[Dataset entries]
:::
(** *** One call of makeRequest *)

Lemma makeRequest_S (fuel : nat) (jsonRequest : json) (w : world Server) :
  makeRequest_ (S fuel) jsonRequest w =
  let isInitialize := isInitializeCall jsonRequest in
  let rq := HttpRequest (headersFor jsonRequest (sessionId w)) jsonRequest in
  match exchange serve rq w with
  | (NetError msg, w) => (Rejected (JsError msg None None), w)
  | (Timeout, w) => (Rejected (JsError "Request timeout" None None), w)
  | (Response status headers data, w) =>
      let w := onResponse isInitialize headers w in
      if (status =? 404) && session_held w && negb isInitialize then
        let w := set_session None false w in
        reinitializeAndRetry (makeRequest_ fuel) jsonRequest (enter_recovery w)
      else if (200 <=? status) && (status <? 300) then
        (Resolved, onSuccess JSON_parse data w)
      else
        (Rejected (httpError JSON_parse status data), w)
  end.
Proof. reflexivity. Qed.

Lemma exchange_eq (rq : http_request) (w : world Server)
    (res : http_result) (up : Server) :
  serve (upstream w) rq = (res, up) ->
  exchange serve rq w
  = (res, World (sessionId w) (isInitialized w) (stdout w) (sent w ++ [rq])
            (recoveries w) up).
Proof. intros H. unfold exchange. by rewrite H. Qed.

Lemma onResponse_other (headers : gmap string string) (w : world Server) :
  onResponse false headers w = w.
Proof.
  unfold onResponse. destruct (sessionHeader headers); [|done].
  by rewrite andb_false_r.
Qed.


Lemma forward_lines_spec (lines : list string) (w : world Server) :
  forward_lines JSON_parse lines w
  = World (sessionId w) (isInitialized w)
      (stdout w ++ map Forwarded (List.filter (parses JSON_parse) lines))
      (sent w) (recoveries w) (upstream w).
Proof.
  revert w. induction lines as [|line rest IH]; intros w; simpl.
  - rewrite app_nil_r. by destruct w.
  - rewrite IH. destruct (parses JSON_parse line); simpl; [|done].
    by rewrite <- app_assoc.
Qed.

Lemma onSuccess_spec (data : string) (w : world Server) :
  onSuccess JSON_parse data w
  = World (sessionId w) (isInitialized w)
      (stdout w ++ map Forwarded (forwarded JSON_parse data))
      (sent w) (recoveries w) (upstream w).
Proof.
  unfold onSuccess, forwarded.
  destruct (JS.isEmpty (JS.trim data)) eqn:E.
  - apply isEmpty_true in E. rewrite E. simpl. rewrite app_nil_r. by destruct w.
  - apply forward_lines_spec.
Qed.

(** A call that does not meet a 404 under a held session: one exchange,
    then the 2xx branch or the error branch. *)
Lemma makeRequest_direct (fuel : nat) (jsonRequest : json) (w : world Server)
    (status : Z) (headers : gmap string string) (data : string) (up : Server) :
  serve (upstream w)
    (HttpRequest (headersFor jsonRequest (sessionId w)) jsonRequest)
  = (Response status headers data, up) ->
  let w1 := onResponse (isInitializeCall jsonRequest) headers
              (World (sessionId w) (isInitialized w) (stdout w)
                 (sent w ++ [HttpRequest (headersFor jsonRequest (sessionId w)) jsonRequest])
                 (recoveries w) up) in
  (status =? 404) && session_held w1 && negb (isInitializeCall jsonRequest) = false ->
  makeRequest_ (S fuel) jsonRequest w
  = if (200 <=? status) && (status <? 300)
    then (Resolved, onSuccess JSON_parse data w1)
    else (Rejected (httpError JSON_parse status data), w1).
Proof.
  intros Hs w1 Hno. rewrite makeRequest_S. cbv zeta.
  rewrite (exchange_eq _ _ _ _ Hs). fold w1. by rewrite Hno.
Qed.

(** A non-initialize call that meets a 404 while a session token is held:
    both session variables are cleared and the recovery starts. *)
Lemma makeRequest_recovers (fuel : nat) (jsonRequest : json) (w : world Server)
    (headers : gmap string string) (data : string) (up : Server) :
  isInitializeCall jsonRequest = false ->
  session_held w = true ->
  serve (upstream w)
    (HttpRequest (headersFor jsonRequest (sessionId w)) jsonRequest)
  = (Response 404 headers data, up) ->
  makeRequest_ (S fuel) jsonRequest w
  = reinitializeAndRetry (makeRequest_ fuel) jsonRequest
      (World None false (stdout w)
         (sent w ++ [HttpRequest (headersFor jsonRequest (sessionId w)) jsonRequest])
         (S (recoveries w)) up).
Proof.
  intros Hi Hh Hs. rewrite makeRequest_S. cbv zeta.
  rewrite (exchange_eq _ _ _ _ Hs), Hi, onResponse_other.
  unfold session_held in *. simpl. by rewrite Hh.
Qed.

(** *** Success bodies *)

Lemma split_nl_single (s : string) :
  JS.single_line s = true -> JS.split_nl s = [s].
Proof.
  induction s as [|c s IH]; simpl; [done|].
  destruct (Ascii.eqb c JS.LF); simpl; [done|].
  intros H. by rewrite (IH H).
Qed.

Lemma split_nl_line (s t : string) :
  JS.single_line s = true ->
  JS.split_nl (s +:+ String JS.LF t) = s :: JS.split_nl t.
Proof.
  induction s as [|c s IH]; simpl.
  - done.
  - destruct (Ascii.eqb c JS.LF); simpl; [done|].
    intros H. by rewrite (IH H).
Qed.

Lemma split_join_nl (lines : list string) :
  lines <> [] ->
  Forall (fun l => JS.single_line l = true) lines ->
  JS.split_nl (JS.join_nl lines) = lines.
Proof.
  induction lines as [|l ls IH]; [done|].
  intros _ Hall. inversion Hall as [|? ? Hl Hls]; subst.
  destruct ls as [|l' ls'].
  - simpl. by apply split_nl_single.
  - change (JS.join_nl (l :: l' :: ls'))
      with (l +:+ String JS.LF (JS.join_nl (l' :: ls'))).
    rewrite (split_nl_line _ _ Hl). f_equal. by apply IH.
Qed.

Lemma filter_filter_lines (p q : string -> bool) (lines : list string) :
  List.filter p (List.filter q lines)
  = List.filter (fun l => q l && p l) lines.
Proof.
  induction lines as [|l ls IH]; simpl; [done|].
  destruct (q l); simpl; [destruct (p l)|]; by rewrite IH.
Qed.

Lemma filter_all_lines (p : string -> bool) (lines : list string) :
  Forall (fun l => p l = true) lines -> List.filter p lines = lines.
Proof.
  induction 1 as [|l ls Hl _ IH]; simpl; [done|]. by rewrite Hl, IH.
Qed.

(** A body that is already trimmed and made of the given lines. *)
Lemma forwarded_lines (lines : list string) :
  lines <> [] ->
  Forall (fun l => JS.single_line l = true) lines ->
  JS.trim (JS.join_nl lines) = JS.join_nl lines ->
  forwarded JSON_parse (JS.join_nl lines)
  = List.filter
      (fun l => negb (JS.isEmpty (JS.trim l)) && parses JSON_parse l) lines.
Proof.
  intros Hne Hall Htrim. unfold forwarded.
  by rewrite Htrim, (split_join_nl lines Hne Hall), filter_filter_lines.
Qed.
Lemma step_untouched s t a i :
  updateBuffer s !! i = None ->
  Forall (fun p => p_index p <> i) (progress_of [(t, a)]) ->
  results (step onProgress s (t, a)) !! i = results s !! i /\
  updateBuffer (step onProgress s (t, a)) !! i = None.
Proof.
  intros Hb Hp. unfold step.
  assert (Hb' : updateBuffer (set_now t (run_timers t s)) !! i = None).
  { cbn [set_now updateBuffer]. rewrite run_timers_updateBuffer. exact Hb. }
  assert (Hr' : results (set_now t (run_timers t s)) !! i = results s !! i).
  { cbn [set_now results]. apply run_timers_untouched, Hb. }
  destruct a as [p| |].
  - rewrite progress_of_cons in Hp. apply Forall_cons in Hp as [Hp _].
    destruct (changes_state _ _);
      cbn [cleanup clearTimeout set_updateTimeoutRef results updateBuffer];
      split.
    + rewrite (onProgress_untouched _ _ _ Hb' Hp). exact Hr'.
    + rewrite onProgress_updateBuffer, lookup_insert_ne by exact Hp. exact Hb'.
    + rewrite (onProgress_untouched _ _ _ Hb' Hp). exact Hr'.
    + rewrite onProgress_updateBuffer, lookup_insert_ne by exact Hp. exact Hb'.
  - split; [exact Hr' | exact Hb'].
  - split; [exact Hr' | exact Hb'].
Qed.

Lemma run_untouched trace i : forall s,
  updateBuffer s !! i = None ->
  Forall (fun p => p_index p <> i) (progress_of trace) ->
  results (run onProgress s trace) !! i = results s !! i /\
  updateBuffer (run onProgress s trace) !! i = None.
Proof.
  induction trace as [|[t a] trace IH]; intros s Hb Hps;
    [split; [reflexivity | exact Hb]|].
  assert (Hhd : Forall (fun p => p_index p <> i) (progress_of [(t, a)]) /\
                Forall (fun p => p_index p <> i) (progress_of trace)).
  { rewrite progress_of_cons in Hps. rewrite progress_of_cons.
    destruct a as [p| |]; cbn [progress_of omap list_omap].
    - apply Forall_cons in Hps as [Hp Hps]. split; [|exact Hps].
      repeat constructor. exact Hp.
    - split; [constructor | exact Hps].
    - split; [constructor | exact Hps]. }
  destruct Hhd as [Hhd Htl].
  destruct (step_untouched s t a i Hb Hhd) as [Hr1 Hb1].
  unfold run in *. cbn [foldl].
  destruct (IH _ Hb1 Htl) as [Hr2 Hb2]. split; [|exact Hb2].
  rewrite Hr2. exact Hr1.
Qed.

End Silent.

(** X9. An index that has no pending update when a run starts
    and that no progress call of the run names is still the loading
    placeholder after the run has completed and the last save is done, on the
    page and in the saved snapshot: the normal completion marks no result as
    loaded. *)
Theorem silent_stream_stays_loading (s0 : page) (trace : list (Z * action))
    (i : nat) :
  updateBuffer s0 !! i = None ->
  Forall (fun p => p_index p <> i) (progress_of trace) ->
  (i < totalCount)%nat ->
  let finished :=
    final_save (completed FlushAndStore (run onProgress (start s0) trace)) in
  let placeholder :=
    {| id := lit "result-" ++ lit (pretty i); content := [];
       isLoading := true |} in
  results finished !! i = Some placeholder /\
  exists saved,
    chatPageResults finished = Some saved /\ saved !! i = Some placeholder.
Proof.
  intros Hb Hps Hi finished placeholder.
  destruct (run_untouched trace i (start s0) Hb Hps) as [Hr Hbuf].
  set (s := run onProgress (start s0) trace) in *.
  assert (Hres : results (completed FlushAndStore s) !! i = Some placeholder).
  { unfold completed. cbn [set_isGenerating postMessage results].
    rewrite run_callback_untouched by exact Hbuf.
    cbn [clearTimeout set_updateTimeoutRef results]. rewrite Hr.
    apply (placeholders_lookup i Hi). }
  assert (Hbuf' : updateBuffer (completed FlushAndStore s) !! i = None).
  { unfold completed. cbn [set_isGenerating postMessage updateBuffer].
    rewrite run_callback_updateBuffer. exact Hbuf. }
  split; [exact Hres|].
  eexists. split; [reflexivity|].
  rewrite apply_updates_lookup_None by exact Hbuf'. exact Hres.
Qed.

Lemma silent_stream_stays_loading_witness :
  let finished :=
    final_save (completed FlushAndStore
      (run onProgress (start Scenario.idle) Scenario.trace_long)) in
  let placeholder :=
    {| id := lit "result-2"; content := []; isLoading := true |} in
  results finished !! 2%nat = Some placeholder /\
  exists saved,
    chatPageResults finished = Some saved /\ saved !! 2%nat = Some placeholder.
Proof.
  apply (silent_stream_stays_loading Scenario.idle Scenario.trace_long 2%nat).
  - reflexivity.
  - vm_compute. repeat constructor; lia.
  - vm_compute. lia.
Defined.

(** ** Short updates *)

Section Quiet.





End Quiet.





(** ** Stopping again *)

Section StopAgain.

Lemma stopped_result_twice updates i r :
  stopped_result updates i (stopped_result updates i r) =
  stopped_result updates i r.
Proof. unfold stopped_result. destruct (updates !! i); reflexivity. Qed.

Lemma handleStopGenerate_updateBuffer s :
  updateBuffer (handleStopGenerate s) = updateBuffer s.
Proof. reflexivity. Qed.

Lemma stopped_results_twice s :
  imap (stopped_result (updateBuffer s)) (results (handleStopGenerate s)) =
  results (handleStopGenerate s).
Proof.
  rewrite handleStopGenerate_results. apply list_eq. intros i.
  rewrite !list_lookup_imap. destruct (results s !! i) as [r|]; [|reflexivity].
  cbn. rewrite stopped_result_twice. reflexivity.
Qed.

End StopAgain.

(** X12. [handleStopGenerate] is idempotent on the results
    and the saved snapshot: a second stop, a flush (as of a late timeout) and
    the [catch] of the aborted run leave the results as the first stop left
    them. *)
Theorem stopping_twice_changes_nothing (s : page) :
  let stopped := handleStopGenerate s in
  results (handleStopGenerate stopped) = results stopped /\
  chatPageResults (handleStopGenerate stopped) = chatPageResults stopped /\
  updateTimeoutRef (handleStopGenerate stopped) = None /\
  isGenerating (handleStopGenerate stopped) = false /\
  results (flushUpdates stopped) = results stopped /\
  results (failed stopped) = results stopped.
Proof.
  intros stopped.
  assert (H2 : results (handleStopGenerate stopped) = results stopped).
  { rewrite (handleStopGenerate_results stopped).
    exact (stopped_results_twice s). }
  split; [exact H2|]. split.
  { rewrite !handleStopGenerate_chatPageResults, H2. reflexivity. }
  split; [reflexivity|]. split; [reflexivity|]. split.
  - rewrite flushUpdates_results. unfold stopped.
    rewrite handleStopGenerate_updateBuffer, handleStopGenerate_results.
    apply list_eq. intros i. rewrite apply_updates_lookup, !list_lookup_imap.
    destruct (results s !! i) as [r|]; [|reflexivity]. cbn.
    unfold stopped_result. destruct (updateBuffer s !! i); reflexivity.
  - rewrite failed_results. apply map_loaded_id, handleStopGenerate_loaded.
Qed.

(** ** The saved snapshot *)

Section Restored.

Import ChatPageStorage.

Lemma completed_fold (l : list GeneratedResult) :
  forall (g : nat -> nat) (acc : gset nat) j,
  j ∈ foldl (fun completed '(index, result) =>
               if hasContent result then {[index]} ∪ completed else completed)
            acc (imap (fun i r => (g i, r)) l) <->
  j ∈ acc \/ exists i r, l !! i = Some r /\ hasContent r = true /\ j = g i.
Proof.
  induction l as [|r l IH]; intros g acc j.
  - cbn. split; [auto|]. intros [H|(i & r & H & _)]; [exact H|].
    rewrite lookup_nil in H. discriminate.
  - rewrite imap_cons. cbn [foldl].
    rewrite (IH (g ∘ S)). split.
    + intros [H|(i & r' & Hl & Hc & ->)].
      * destruct (hasContent r) eqn:E; [|left; exact H].
        apply elem_of_union in H as [H|H]; [|left; exact H].
        apply elem_of_singleton in H. right. exists 0%nat, r. auto.
      * right. exists (S i), r'. auto.
    + intros [H|(i & r' & Hl & Hc & ->)].
      * left. destruct (hasContent r); [|exact H].
        apply elem_of_union. right. exact H.
      * destruct i as [|i].
        -- cbn in Hl. injection Hl as ->. left. rewrite Hc.
           apply elem_of_union. left. apply elem_of_singleton. reflexivity.
        -- right. exists i, r'. auto.
Qed.

Lemma initial_completedIndexes_elem saved j :
  j ∈ initial_completedIndexes saved <->
  exists l r, saved = Some l /\ l !! j = Some r /\ hasContent r = true.
Proof.
  unfold initial_completedIndexes. destruct saved as [l|].
  - change (imap pair l) with (imap (fun i r => (Datatypes.id i, r)) l).
    rewrite completed_fold. split.
    + intros [H|(i & r & Hl & Hc & ->)]; [apply elem_of_empty in H; contradiction|].
      exists l, r. auto.
    + intros (l' & r & [= <-] & Hl & Hc). right. exists j, r. auto.
  - split; [intros H; apply elem_of_empty in H; contradiction|].
    intros (l & r & H & _). discriminate.
Qed.

Lemma hasContent_spec r :
  hasContent r = true <-> isLoading r = false /\ content r <> [].
Proof.
  unfold hasContent. rewrite andb_true_iff, negb_true_iff.
  destruct (content r); cbn; split; intros [H1 H2]; split; congruence.
Qed.

Lemma mount_cases saved pending generating t :
  let s := mount saved pending generating t in
  (results s = [] /\ chatPageResults s = None /\ completedIndexes s = ∅) \/
  (saved = Some (results s) /\ length (results s) = totalCount /\
   chatPageResults s = saved /\
   completedIndexes s = initial_completedIndexes saved).
Proof.
  unfold mount, initial_results. destruct saved as [parsed|]; [|left; auto].
  destruct (Nat.eqb_spec (length parsed) 8) as [E|E]; cbn [negb].
  - right. cbn. auto.
  - left. cbn. auto.
Qed.

Lemma mount_completedIndexes saved pending generating t i :
  let s := mount saved pending generating t in
  i ∈ completedIndexes s <->
  exists r, results s !! i = Some r /\ isLoading r = false /\ content r <> [].
Proof.
  intros s.
  destruct (mount_cases saved pending generating t)
    as [(Hr & _ & Hc)|(Hs & _ & _ & Hc)];
    fold s in Hr || fold s in Hs; fold s in Hc; rewrite Hc.
  - rewrite Hr. split; [intros H; apply elem_of_empty in H; contradiction|].
    intros (r & H & _). rewrite lookup_nil in H. discriminate.
  - rewrite initial_completedIndexes_elem. split.
    + intros (l & r & Hl & Hi & Hh). rewrite Hs in Hl. injection Hl as <-.
      exists r. split; [exact Hi|]. apply hasContent_spec, Hh.
    + intros (r & Hi & Hh). exists (results s), r.
      split; [exact Hs|]. split; [exact Hi|]. apply hasContent_spec, Hh.
Qed.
:::
In the data above, retype exactly and only the lines between the one holding "(** A call that" and the one holding "(recoveries w) up) in", inclusive.

(** A call that does not meet a 404 under a held session: one exchange,
    then the 2xx branch or the error branch. *)
Lemma makeRequest_direct (fuel : nat) (jsonRequest : json) (w : world Server)
    (status : Z) (headers : gmap string string) (data : string) (up : Server) :
  serve (upstream w)
    (HttpRequest (headersFor jsonRequest (sessionId w)) jsonRequest)
  = (Response status headers data, up) ->
  let w1 := onResponse (isInitializeCall jsonRequest) headers
              (World (sessionId w) (isInitialized w) (stdout w)
                 (sent w ++ [HttpRequest (headersFor jsonRequest (sessionId w)) jsonRequest])
                 (recoveries w) up) in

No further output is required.